# Data to process
Lemma call_args_forallb args :
  call_args args = true -> forallb (is_not rparen) args = true.
Proof. intros H. apply call_args_spec in H. tauto. Qed.

Section IdentifierRuleC.

Variable v : text.
Hypothesis v_ident : forallb is_ident v = true.
Hypothesis v_other : v <> registry_name.

Lemma lit_load_not_at_load_block_of y :
  strip_prefix lit_load
    (str "int result = workflow_registry_load(" ++ v ++ str ");" ++ y) = None.
Proof.
  change lit_load with
    (str "int result = workflow_registry_load(" ++ registry_name ++
     rparen :: str ";").
  rewrite strip_prefix_app_cancel.
  apply registry_name_clash; trivial; reflexivity.
Qed.

Lemma clear_load_block_of ws1 ws2 ws3 args ws4 ws5 x :
  forallb is_space ws1 = true -> forallb is_space ws2 = true ->
  forallb is_space ws3 = true -> forallb (is_not rparen) args = true ->
  forallb is_space ws4 = true -> forallb is_space ws5 = true ->
  clear pattern3 (load_block_of v ws1 ws2 ws3 args ws4 ws5) x.
Proof.
  intros H1 H2 H3 Ha H4 H5. unfold load_block_of, destroy_call.
  rewrite <- !app_assoc.
  apply clear_app; [|apply clear_app; [|apply clear_app; [|apply clear_app;
    [|apply clear_app; [|apply clear_app; [|apply clear_app;
    [|apply clear_app; [|apply clear_app]]]]]]]].
  - apply clear_head.
    + apply never_lit. rewrite <- !app_assoc.
      apply lit_load_not_at_load_block_of.
    + apply clear_borderless. vm_compute. reflexivity.
  - rewrite <- !app_assoc.
    apply (clear_ident (str "int") sp
             (str "result = workflow_registry_load(registry);") _ v rparen);
      trivial; (reflexivity || discriminate).
  - apply clear_borderless. vm_compute. reflexivity.
  - apply (clear_class is_space); [assumption | reflexivity | discriminate].
  - apply clear_borderless. vm_compute. reflexivity.
  - apply (clear_class is_space); [assumption | reflexivity | discriminate].
  - apply clear_borderless. vm_compute. reflexivity.
  - rewrite <- !app_assoc.
    apply (clear_ident (str "int") sp
             (str "result = workflow_registry_load(registry);") _ v rparen);
      trivial; (reflexivity || discriminate).
  - apply clear_borderless. vm_compute. reflexivity.
  - apply clear_load_block_end; assumption.
Qed.

End IdentifierRuleC.

Lemma pattern1_create_rule :
  pattern1 =
  (Opt (Group 1 (Lit lit_load_comment ;; Plus is_space)) ;; create_rule)%re.
Proof. reflexivity. Qed.

Lemma star_none_all p s (k : text -> option result) :
  (forall a b, s = a ++ b -> k b = None) -> star p s k = None.
Proof.
  induction s as [|c s IH]; intros H.
  - apply (H [] []). reflexivity.
  - cbn [star]. rewrite IH.
    + rewrite (H [] (c :: s) eq_refl). destruct (p c); reflexivity.
    + intros a b ->. apply (H (c :: a) b). reflexivity.
Qed.

Lemma plus_none_all p s (k : text -> option result) :
  (forall a b, s = a ++ b -> k b = None) -> plus p s k = None.
Proof.
  intros H. destruct s as [|c s]; [reflexivity|]. cbn [plus].
  destruct (p c); [|reflexivity]. apply star_none_all.
  intros a b ->. apply (H (c :: a) b). reflexivity.
Qed.

(** Rule A can only match where the declaration itself is matched, here
    or after the comment and its white space. *)
Lemma pattern1_never t :
  (forall a b, t = a ++ b -> never create_rule b) -> never pattern1 t.
Proof.
  intros H caps k. rewrite pattern1_create_rule. cbn [rmatch].
  destruct (strip_prefix lit_load_comment t) as [t1|] eqn:E.
  - apply strip_prefix_Some in E. subst t.
    rewrite plus_none_all.
    + apply (H [] _ eq_refl).
    + intros a b ->.
      apply (H (lit_load_comment ++ a) b). rewrite app_assoc. reflexivity.
  - apply (H [] t eq_refl).
Qed.

Lemma never_suffixes_occurs r t :
  (forall a b, t = a ++ b -> never r b) -> occurs r t = false.
Proof.
  induction t as [|c t IH]; intros H.
  - cbn. rewrite (never_match_at r [] (H [] [] eq_refl)). reflexivity.
  - cbn [occurs].
    rewrite (never_match_at r (c :: t) (H [] (c :: t) eq_refl)).
    apply IH. intros a b ->. apply (H (c :: a) b). reflexivity.
Qed.

Section IdentifierRuleA.

Variable v : text.
Hypothesis v_ident : forallb is_ident v = true.
Hypothesis v_other : v <> registry_name.

Lemma lit_create_not_at_declaration_of y :
  strip_prefix lit_create
    (str "workflow_registry_t* " ++ v ++
     str " = workflow_registry_create(" ++ y) = None.
Proof.
  change lit_create with
    (str "workflow_registry_t* " ++ registry_name ++
     sp :: str "= workflow_registry_create(" ++ [dq]).
  rewrite strip_prefix_app_cancel.
  change (str " = workflow_registry_create(" ++ y)
    with (sp :: str "= workflow_registry_create(" ++ y).
  apply registry_name_clash; trivial; reflexivity.
Qed.

Lemma pattern1_not_at_declaration_of arg s :
  match_at pattern1 false (declaration_of v arg ++ s) = None.
Proof.
  unfold match_at, pattern1.
  rewrite rmatch_opt_skip
    by (apply rmatch_group_lit_fail; reflexivity).
  apply rmatch_lit_fail. unfold declaration_of. rewrite <- !app_assoc.
  apply lit_create_not_at_declaration_of.
Qed.

(** The same after the optional comment line. *)
Lemma pattern1_not_at_commented_declaration_of ws arg s :
  blank ws = true ->
  match_at pattern1 false
    (lit_load_comment ++ ws ++ declaration_of v arg ++ s) = None.
Proof.
  intros Hws. apply blank_spec in Hws as [Hne Hws].
  unfold match_at, pattern1. cbn [rmatch].
  rewrite strip_prefix_app.
  rewrite plus_none; [reflexivity | exact Hws | reflexivity |].
  intros a b Ha ->. destruct b as [|w b].
  - cbn [app]. unfold declaration_of. rewrite <- !app_assoc.
    rewrite lit_create_not_at_declaration_of. reflexivity.
  - rewrite <- app_assoc.
    rewrite (strip_prefix_class_clash is_space lit_create (w :: b));
      [reflexivity | reflexivity | discriminate | | discriminate].
    apply (forallb_app_r is_space a). exact Hws.
Qed.

End IdentifierRuleA.

(** * Matches that start before a construct *)

Ltac frame_literal :=
  apply frame_lit; apply apart_borderless; vm_compute; reflexivity.

Ltac frame_space :=
  apply frame_group; apply frame_plus_stops; reflexivity.

Lemma ident_not_dq v :
  forallb is_ident v = true -> forallb (is_not dq) v = true.
Proof.
  induction v as [|c v IH]; [reflexivity|]. cbn [forallb]. intros H.
  apply andb_true_iff in H as [Hc Hv]. rewrite (IH Hv), andb_true_r.
  unfold is_not. destruct (N.eqb_spec c dq) as [->|]; [discriminate|].
  reflexivity.
Qed.

Lemma ident_not_rparen v :
  forallb is_ident v = true -> forallb (is_not rparen) v = true.
Proof.
  induction v as [|c v IH]; [reflexivity|]. cbn [forallb]. intros H.
  apply andb_true_iff in H as [Hc Hv]. rewrite (IH Hv), andb_true_r.
  unfold is_not. destruct (N.eqb_spec c rparen) as [->|]; [discriminate|].
  reflexivity.
Qed.

Lemma space_not_dq ws :
  forallb is_space ws = true -> forallb (is_not dq) ws = true.
Proof.
  induction ws as [|c ws IH]; [reflexivity|]. cbn [forallb]. intros H.
  apply andb_true_iff in H as [Hc Hv]. rewrite (IH Hv), andb_true_r.
  unfold is_not. destruct (N.eqb_spec c dq) as [->|]; [discriminate|].
  reflexivity.
Qed.

Lemma ends_with_app l p : ends_with l (p ++ l) = true.
Proof.
  unfold ends_with, starts_with. rewrite rev_app_distr, strip_prefix_app.
  reflexivity.
Qed.

Lemma strip_prefix_None_before (d : char) (l arg z : text) :
  forallb (is_not d) l = true -> strip_prefix l arg = None ->
  strip_prefix l (arg ++ d :: z) = None.
Proof.
  revert arg. induction l as [|a l IH]; intros arg Hl H; [discriminate|].
  cbn [forallb] in Hl. apply andb_true_iff in Hl as [Ha Hl].
  destruct arg as [|c arg]; cbn [app strip_prefix] in *.
  - unfold is_not in Ha. apply negb_true_iff in Ha. rewrite Ha.
    reflexivity.
  - destruct (a =? c)%N; [apply IH; assumption | reflexivity].
Qed.

Lemma starts_with_false_quote arg z :
  starts_with lit_call_end arg = false ->
  strip_prefix lit_create_end (dq :: arg ++ dq :: z) = None.
Proof.
  unfold starts_with. intros H.
  change lit_create_end with (dq :: lit_call_end).
  cbn [strip_prefix]. rewrite N.eqb_refl.
  apply strip_prefix_None_before; [reflexivity|].
  destruct (strip_prefix lit_call_end arg); [discriminate | reflexivity].
Qed.

Lemma never_lit_strip l t : never (Lit l) t -> strip_prefix l t = None.
Proof.
  intros H. specialize (H [] (fun s c => Some (s, c))). cbn [rmatch] in H.
  destruct (strip_prefix l t); [discriminate | reflexivity].
Qed.

(** Rule A matches where the declaration itself matches, at once or after
    the comment and a run of white space. *)
Lemma pattern1_never_run t :
  never create_rule t ->
  (forall t1, strip_prefix lit_load_comment t = Some t1 ->
     forall a b, t1 = a ++ b -> a <> [] -> forallb is_space a = true ->
     never create_rule b) ->
  never pattern1 t.
Proof.
  intros H0 H caps k. rewrite pattern1_create_rule. cbn [rmatch].
  destruct (strip_prefix lit_load_comment t) as [t1|] eqn:E.
  - rewrite plus_dead; [apply H0|].
    intros h b Et Hne Hh. apply (H t1 eq_refl h b Et Hne Hh).
  - apply H0.
Qed.

Lemma clear_pattern1 pre x :
  clear (Lit lit_load_comment) pre x -> clear create_rule pre x ->
  clear pattern1 pre x.
Proof.
  intros Hc Hr a b E Hb. apply pattern1_never_run.
  - apply (Hr a b E Hb).
  - intros t1 Et.
    pose proof (never_lit_strip _ _ (Hc a b E Hb)) as Hn. congruence.
Qed.

(** ** The constructs with another identifier, anywhere in the input *)

Section OtherIdentifier.

Variable v : text.
Hypothesis v_ident : forallb is_ident v = true.
Hypothesis v_other : v <> registry_name.

(** ** Rule A *)

Lemma never_create_rule_in_argument arg p q suf :
  forallb (is_not dq) arg = true -> ends_with lit_create_open arg = false ->
  arg = p ++ q -> never create_rule (q ++ lit_create_end ++ suf).
Proof.
  intros Ha He ->. apply never_lit.
  destruct (strip_prefix lit_create (q ++ lit_create_end ++ suf))
    as [t|] eqn:E; [|reflexivity].
  exfalso. apply strip_prefix_Some in E.
  change (q ++ dq :: str ");" ++ suf = (lit_create_open ++ [dq]) ++ t) in E.
  rewrite <- app_assoc in E. cbn [app] in E.
  apply split_at_first in E as [E _];
    [| apply (forallb_app_r (is_not dq) p); exact Ha | reflexivity].
  subst q. rewrite ends_with_app in He. discriminate.
Qed.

# Work request
Up to and including the line containing "Lemma clear_load_block_of ws1", please write out the listing exactly, starting from its first line.

# Output below
Lemma call_args_forallb args :
  call_args args = true -> forallb (is_not rparen) args = true.
Proof. intros H. apply call_args_spec in H. tauto. Qed.

Section IdentifierRuleC.

Variable v : text.
Hypothesis v_ident : forallb is_ident v = true.
Hypothesis v_other : v <> registry_name.

Lemma lit_load_not_at_load_block_of y :
  strip_prefix lit_load
    (str "int result = workflow_registry_load(" ++ v ++ str ");" ++ y) = None.
Proof.
  change lit_load with
    (str "int result = workflow_registry_load(" ++ registry_name ++
     rparen :: str ";").
  rewrite strip_prefix_app_cancel.
  apply registry_name_clash; trivial; reflexivity.
Qed.

Lemma clear_load_block_of ws1 ws2 ws3 args ws4 ws5 x :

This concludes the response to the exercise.